The listing below holds a line with "pose proof (ltb_not_leb _ _ Hes) as G3." and a line with "- apply Z.ltb_lt". Reproduce those two lines exactly, plus everything between them.

-- INPUT follows --

(** C6 as stated fails: on an account of 25000 with the default caps, an
    entry at 681.8181818181819 against a stop at 660.9848484848485 gives
    the two truncated quotients 11 and 11, yet the result is invalid with 0
    shares: the quotient 7500 / 681.8181818181819 rounds up to 11.0, and the
    position of 11 shares recomputed in the final validation is
    0.30000000000000004 of equity, above the cap of 0.30. *)
Lemma sized_to_min_of_caps_fails : ~ Double.Stated.sized_to_min_of_caps.
Proof.
  intro H.
  destruct (H (new 25000) 681.8181818181819%float 660.9848484848485%float
              11%Z 11%Z)
    as (r & Hr & _ & Hshares);
    try (vm_compute; reflexivity).
  assert (shares r = 11%Z) as E by (apply Hshares; vm_compute; discriminate).
  vm_compute in Hr. injection Hr as <-. discriminate E.
Qed.

(** C6, amended: for a long set-up on positive equity whose two quotients
    [equity * max_risk_pct / (entry_price - stop_price)] and
    [equity * max_position_pct / entry_price] are numbers, so that [int()]
    truncates them to [a] and [b], [calculate_shares] returns a result.
    With [m = min(a, b)] and [n] the double that [m] becomes in a product,
    the result is valid exactly when [m] is at least 1 and neither the
    position [n * entry_price / equity] nor the risk
    [n * (entry_price - stop_price) / equity], recomputed in double
    arithmetic by the final validation, exceeds its cap; a valid result
    carries [m] shares and an invalid one carries 0.  Scenario 1 gives 50
    shares, valid; scenario 2 gives 7 shares. *)
Theorem sizer_returns_checked_minimum :
  (forall (self : PositionSizer) (entry_price stop_price : float)
          (a b : Z) (n : float),
     (0 <? stop_price)%float = true ->
     (stop_price <? entry_price)%float = true ->
     (0 <? equity self)%float = true ->
     int_div (equity self * max_risk_pct self) (entry_price - stop_price)
     = Return a ->
     int_div (equity self * max_position_pct self) entry_price = Return b ->
     ((1 <= Z.min a b)%Z -> of_int (Z.min a b) = Return n) ->
     exists r,
       calculate_shares self entry_price stop_price None = Return r /\
       (valid r = true <->
        (1 <= Z.min a b)%Z /\
        (max_position_pct self <? n * entry_price / equity self)%float
        = false /\
        (max_risk_pct self
         <? n * (entry_price - stop_price) / equity self)%float = false) /\
       (valid r = true -> shares r = Z.min a b) /\
       (valid r = false -> shares r = 0%Z))
  /\
  (exists r1 r2,
     calculate_shares (new 25000) 150 145 None = Return r1 /\
     shares r1 = 50%Z /\ valid r1 = true /\
     calculate_shares (new 25000) 1000 995 None = Return r2 /\
     shares r2 = 7%Z).
Proof.
  split.
  2:{ eexists. eexists. vm_compute. repeat split. }
  intros self entry_price stop_price a b n Hs Hes Heq Ha Hb Hn.
  pose proof (above_positive _ _ Hs Hes) as G1.
  pose proof (ltb_not_leb _ _ Hs) as G2.
  pose proof (ltb_not_leb _ _ Hes) as G3.
  pose proof (ltb_not_leb _ _ Heq) as G4.
  pose proof (leb_false_nonzero _ G4) as Hnz.
  unfold calculate_shares. rewrite G1, G2, G3, G4.
  cbv zeta. rewrite Ha. cbn [bind]. rewrite Hb. cbn [bind].
  destruct (Z.min a b <? 1)%Z eqn:Hlt.
  - apply Z.ltb_lt in Hlt. eexists. split; [reflexivity|]. cbn.
    repeat split; try discriminate; try reflexivity.
    + intros (H1 & _). lia.
  - apply Z.ltb_ge in Hlt. rewrite (Hn Hlt). cbn [bind].
    unfold div. rewrite Hnz. cbn [bind].
    destruct (max_position_pct self <? _)%float eqn:Ep.
    + eexists. split; [reflexivity|]. cbn.
      repeat split; try discriminate; try reflexivity.
      intros (_ & H2 & _). discriminate H2.
    + destruct (max_risk_pct self <? _)%float eqn:Er.
      * eexists. split; [reflexivity|]. cbn.
        repeat split; try discriminate; try reflexivity.
        intros (_ & _ & H3). discriminate H3.
      * eexists. split; [reflexivity|]. cbn.
        repeat split; try discriminate; try reflexivity; assumption.
Qed.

-- INPUT concluded --

ANSWER TO THE EXERCISE:
  pose proof (ltb_not_leb _ _ Hes) as G3.
  pose proof (ltb_not_leb _ _ Heq) as G4.
  pose proof (leb_false_nonzero _ G4) as Hnz.
  unfold calculate_shares. rewrite G1, G2, G3, G4.
  cbv zeta. rewrite Ha. cbn [bind]. rewrite Hb. cbn [bind].
  destruct (Z.min a b <? 1)%Z eqn:Hlt.
  - apply Z.ltb_lt in Hlt. eexists. split; [reflexivity|]. cbn.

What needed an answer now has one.